Through diligent work though, Bryan, when faced with further communication breakdowns, knows, without prompting, to utilize his resources (such as Google to search for an image related to what he is trying to say).
The collaboration with one of Bryan’s friends at his farm property in Ashland, NE wasn’t just a once or twice-a-week session, a break from his regularly scheduled programs and clinical sessions—these trips were the fulfillment of his work at QLI. Through the friendship he had, the Anderson family welcomed him with open arms.

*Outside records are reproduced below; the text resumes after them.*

(** X20. Whatever its arguments and whether the load succeeds, fails or
    is ignored, [loadModel] leaves the fragments, the document name and the
    model recorded in the index as they were, and the embeddings either as
    they were or empty; unless the call is ignored, the load button is
    enabled again when it returns. *)
Theorem loadModel_keeps_document (forcedNBatch : option Z) (selected : jsstring)
    (loadResolves : bool) (app : App) :
  chunks (docState (loadModel forcedNBatch selected loadResolves app))
  = chunks (docState app)
  /\ name (docState (loadModel forcedNBatch selected loadResolves app))
     = name (docState app)
  /\ modelUrl (docState (loadModel forcedNBatch selected loadResolves app))
     = modelUrl (docState app)
  /\ (embeddings (docState (loadModel forcedNBatch selected loadResolves app))
      = embeddings (docState app)
      \/ embeddings (docState (loadModel forcedNBatch selected loadResolves app))
         = [])
  /\ (btnLoadDisabled app && negb (wllama app) = false ->
      btnLoadDisabled (loadModel forcedNBatch selected loadResolves app) = false).
Proof.
  unfold loadModel.
  destruct (btnLoadDisabled app && negb (wllama app)).
  - repeat split; auto. discriminate.
  - destruct (negb (truthy selected)); [repeat split; auto|].
    destruct (negb loadResolves); [repeat split; auto|].
    destruct (indexIsStale (docState app) selected); repeat split; auto.
Qed.

(** X21. Loading another model and then the model of the index again:
    the first load empties the embeddings and shows the warning that asks
    for a new upload; after the second load the embeddings are still empty
    although the selected model is the one recorded in the index, and the
    warning has been cleared. *)
Theorem loadModel_switch_back (first second : option Z) (other : jsstring)
    (app : App) :
  btnLoadDisabled app && negb (wllama app) = false ->
  other <> [] ->
  chunks (docState app) <> [] ->
  modelUrl (docState app) <> [] ->
  modelUrl (docState app) <> other ->
  embeddings (docState (loadModel first other true app)) = []
  /\ embeddings (docState (loadModel second (modelUrl (docState app)) true
                             (loadModel first other true app))) = []
  /\ modelUrl (docState (loadModel second (modelUrl (docState app)) true
                           (loadModel first other true app)))
     = modelUrl (docState app)
  /\ warn (loadModel first other true app) = modelSwitchedWarning
  /\ warn (loadModel second (modelUrl (docState app)) true
             (loadModel first other true app)) = [].
Proof.
  intros Hrun Hother Hchunks Hurl Hne.
  assert (loadModel first other true app
          = {| wllama := true;
               activeNBatch := match first with
                               | Some n => if n =? 0 then 1024 else n
                               | None => 1024
                               end;
               docState := clearEmbeddings (docState app);
               warn := modelSwitchedWarning;
               btnLoadDisabled := false; btnSendDisabled := false;
               btnLoadText := lit "Switch model" |}) as E1.
  { unfold loadModel. rewrite Hrun.
    destruct other as [|c other]; [congruence|]. cbn [truthy negb].
    now rewrite (stale_after_switch _ _ Hchunks Hne). }
  rewrite E1. split; [reflexivity|].
  unfold loadModel at 1 2 3. cbn [btnLoadDisabled wllama andb negb].
  destruct (modelUrl (docState app)) as [|c url] eqn:Eu; [congruence|].
  cbn [truthy negb docState].
  replace (indexIsStale (clearEmbeddings (docState app)) (c :: url)) with false.
  - cbn [docState warn]. unfold clearEmbeddings. cbn [embeddings modelUrl].
    repeat split; assumption.
  - symmetry. rewrite <- Eu.
    apply (fresh_when_same (clearEmbeddings (docState app))).
Qed.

Now, as his schedule permits, Bryan is taken out to the farm multiple times per week, often staying from sun up to sun down, beginning his day with morning chores, and continuing to care for the horses. It’s hard work. He has a grin that reaches from ear to ear—not one that is temporary, but one that endures. He jokes with the team from time to time—“can I stay out here?” To be sure, the initial therapies were difficult in being able to replicate or articulate how the results of a clinical setting can translate over to the real world, Bryan can see that now, unambiguously, with the proof in tow that the work he dedicated his life to is very near at hand.
He now has a foot back inside HIS world.